§ INSTRUCTIONS TO FOLLOW: Consider the records below. How many of their lines include the word "Inductive"? State the number and nothing else.
──────── MATERIAL FOR THIS EXERCISE
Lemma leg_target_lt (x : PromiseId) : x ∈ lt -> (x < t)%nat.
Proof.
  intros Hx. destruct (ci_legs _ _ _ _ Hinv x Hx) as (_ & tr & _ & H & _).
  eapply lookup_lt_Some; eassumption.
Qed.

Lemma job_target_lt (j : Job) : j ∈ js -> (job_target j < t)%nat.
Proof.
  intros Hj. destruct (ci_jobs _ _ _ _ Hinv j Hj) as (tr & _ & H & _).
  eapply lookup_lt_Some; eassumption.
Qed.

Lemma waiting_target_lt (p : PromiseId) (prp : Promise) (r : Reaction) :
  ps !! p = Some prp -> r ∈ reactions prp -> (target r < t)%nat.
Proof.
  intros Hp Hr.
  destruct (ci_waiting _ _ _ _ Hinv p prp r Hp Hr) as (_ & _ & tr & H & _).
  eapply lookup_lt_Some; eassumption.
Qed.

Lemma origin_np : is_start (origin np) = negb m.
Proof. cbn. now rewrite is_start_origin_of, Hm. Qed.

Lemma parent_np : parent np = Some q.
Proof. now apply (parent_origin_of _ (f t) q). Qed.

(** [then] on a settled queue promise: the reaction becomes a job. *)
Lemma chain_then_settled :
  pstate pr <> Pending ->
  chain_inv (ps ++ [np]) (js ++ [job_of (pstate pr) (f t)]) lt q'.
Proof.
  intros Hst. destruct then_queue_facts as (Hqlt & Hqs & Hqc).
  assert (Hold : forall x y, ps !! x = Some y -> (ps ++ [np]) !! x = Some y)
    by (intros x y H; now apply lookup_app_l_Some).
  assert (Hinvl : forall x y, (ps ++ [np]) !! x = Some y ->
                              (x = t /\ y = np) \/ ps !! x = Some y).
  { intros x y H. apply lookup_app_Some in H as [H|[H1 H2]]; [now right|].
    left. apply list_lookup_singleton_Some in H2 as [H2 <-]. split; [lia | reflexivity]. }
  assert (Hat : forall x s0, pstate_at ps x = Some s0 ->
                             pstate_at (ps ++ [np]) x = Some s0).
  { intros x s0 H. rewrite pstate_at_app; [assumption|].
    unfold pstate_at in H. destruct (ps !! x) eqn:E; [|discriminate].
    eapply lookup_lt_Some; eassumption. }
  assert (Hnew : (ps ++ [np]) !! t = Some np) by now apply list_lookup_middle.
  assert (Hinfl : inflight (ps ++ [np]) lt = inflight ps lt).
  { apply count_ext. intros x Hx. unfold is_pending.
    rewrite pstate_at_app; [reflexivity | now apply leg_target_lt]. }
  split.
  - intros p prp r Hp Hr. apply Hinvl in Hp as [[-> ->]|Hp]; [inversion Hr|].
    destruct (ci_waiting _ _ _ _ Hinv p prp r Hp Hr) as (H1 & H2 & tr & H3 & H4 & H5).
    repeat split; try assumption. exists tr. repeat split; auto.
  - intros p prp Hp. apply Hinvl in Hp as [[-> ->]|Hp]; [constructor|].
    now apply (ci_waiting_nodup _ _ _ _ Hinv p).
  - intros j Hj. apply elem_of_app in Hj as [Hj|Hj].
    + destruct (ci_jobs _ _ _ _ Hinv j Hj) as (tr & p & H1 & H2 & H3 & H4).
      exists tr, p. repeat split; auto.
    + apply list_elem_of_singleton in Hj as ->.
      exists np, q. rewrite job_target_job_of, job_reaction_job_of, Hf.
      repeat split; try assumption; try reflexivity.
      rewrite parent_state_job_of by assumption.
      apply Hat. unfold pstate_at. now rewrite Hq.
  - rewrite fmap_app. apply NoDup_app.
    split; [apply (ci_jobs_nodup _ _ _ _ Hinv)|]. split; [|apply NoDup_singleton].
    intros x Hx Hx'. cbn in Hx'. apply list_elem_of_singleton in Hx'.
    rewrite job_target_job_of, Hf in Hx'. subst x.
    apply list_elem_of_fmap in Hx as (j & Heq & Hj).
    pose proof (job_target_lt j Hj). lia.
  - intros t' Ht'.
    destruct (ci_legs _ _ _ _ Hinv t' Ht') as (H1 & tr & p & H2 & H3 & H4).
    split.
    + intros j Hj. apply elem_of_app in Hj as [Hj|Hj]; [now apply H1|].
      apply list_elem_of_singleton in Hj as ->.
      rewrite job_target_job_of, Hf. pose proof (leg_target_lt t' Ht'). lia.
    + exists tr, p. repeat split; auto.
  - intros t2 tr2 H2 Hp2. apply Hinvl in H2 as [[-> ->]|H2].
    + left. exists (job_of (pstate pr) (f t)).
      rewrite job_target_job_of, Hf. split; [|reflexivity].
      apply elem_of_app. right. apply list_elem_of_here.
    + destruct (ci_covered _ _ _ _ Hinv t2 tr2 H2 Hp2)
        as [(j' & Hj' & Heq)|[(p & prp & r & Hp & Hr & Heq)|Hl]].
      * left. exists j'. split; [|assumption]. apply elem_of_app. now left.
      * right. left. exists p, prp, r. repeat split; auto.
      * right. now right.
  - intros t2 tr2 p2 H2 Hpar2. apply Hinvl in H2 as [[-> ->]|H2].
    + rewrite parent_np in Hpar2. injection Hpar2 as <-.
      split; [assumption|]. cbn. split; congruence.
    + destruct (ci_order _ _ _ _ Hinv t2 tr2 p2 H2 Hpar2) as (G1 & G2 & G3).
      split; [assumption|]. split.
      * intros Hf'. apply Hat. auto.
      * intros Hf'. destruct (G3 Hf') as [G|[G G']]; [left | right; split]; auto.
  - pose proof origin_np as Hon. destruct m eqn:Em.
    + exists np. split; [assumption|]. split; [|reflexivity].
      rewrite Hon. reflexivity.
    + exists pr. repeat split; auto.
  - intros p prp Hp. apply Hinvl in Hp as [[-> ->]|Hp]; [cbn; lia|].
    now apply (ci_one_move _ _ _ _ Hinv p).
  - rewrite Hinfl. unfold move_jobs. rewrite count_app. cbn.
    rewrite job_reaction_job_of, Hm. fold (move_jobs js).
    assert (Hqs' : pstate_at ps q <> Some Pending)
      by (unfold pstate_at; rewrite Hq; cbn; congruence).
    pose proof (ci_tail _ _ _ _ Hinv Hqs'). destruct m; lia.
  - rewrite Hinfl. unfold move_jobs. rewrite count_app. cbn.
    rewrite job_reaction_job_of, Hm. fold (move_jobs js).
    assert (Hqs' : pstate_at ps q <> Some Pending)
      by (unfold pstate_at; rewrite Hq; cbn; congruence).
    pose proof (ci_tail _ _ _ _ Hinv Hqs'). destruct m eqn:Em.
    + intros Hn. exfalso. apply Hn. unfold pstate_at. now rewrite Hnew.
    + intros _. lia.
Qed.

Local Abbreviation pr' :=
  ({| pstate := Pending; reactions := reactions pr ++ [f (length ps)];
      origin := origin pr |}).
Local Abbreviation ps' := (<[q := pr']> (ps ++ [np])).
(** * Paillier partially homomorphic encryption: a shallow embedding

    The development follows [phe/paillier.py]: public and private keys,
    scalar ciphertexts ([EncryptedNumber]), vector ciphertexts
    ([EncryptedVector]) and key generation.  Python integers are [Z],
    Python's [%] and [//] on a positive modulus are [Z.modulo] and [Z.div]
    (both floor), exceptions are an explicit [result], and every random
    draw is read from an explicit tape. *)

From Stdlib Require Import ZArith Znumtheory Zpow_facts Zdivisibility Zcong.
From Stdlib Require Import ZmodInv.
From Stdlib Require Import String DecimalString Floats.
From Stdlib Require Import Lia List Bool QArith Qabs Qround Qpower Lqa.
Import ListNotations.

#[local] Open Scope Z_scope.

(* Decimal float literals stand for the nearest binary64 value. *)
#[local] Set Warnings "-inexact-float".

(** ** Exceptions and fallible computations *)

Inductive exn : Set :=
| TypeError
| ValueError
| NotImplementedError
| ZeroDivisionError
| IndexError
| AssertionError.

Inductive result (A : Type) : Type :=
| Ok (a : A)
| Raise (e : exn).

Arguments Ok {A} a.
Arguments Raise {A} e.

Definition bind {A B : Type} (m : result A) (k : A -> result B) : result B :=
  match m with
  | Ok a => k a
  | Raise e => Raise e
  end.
────────────────
§ EXERCISE ANSWER: 2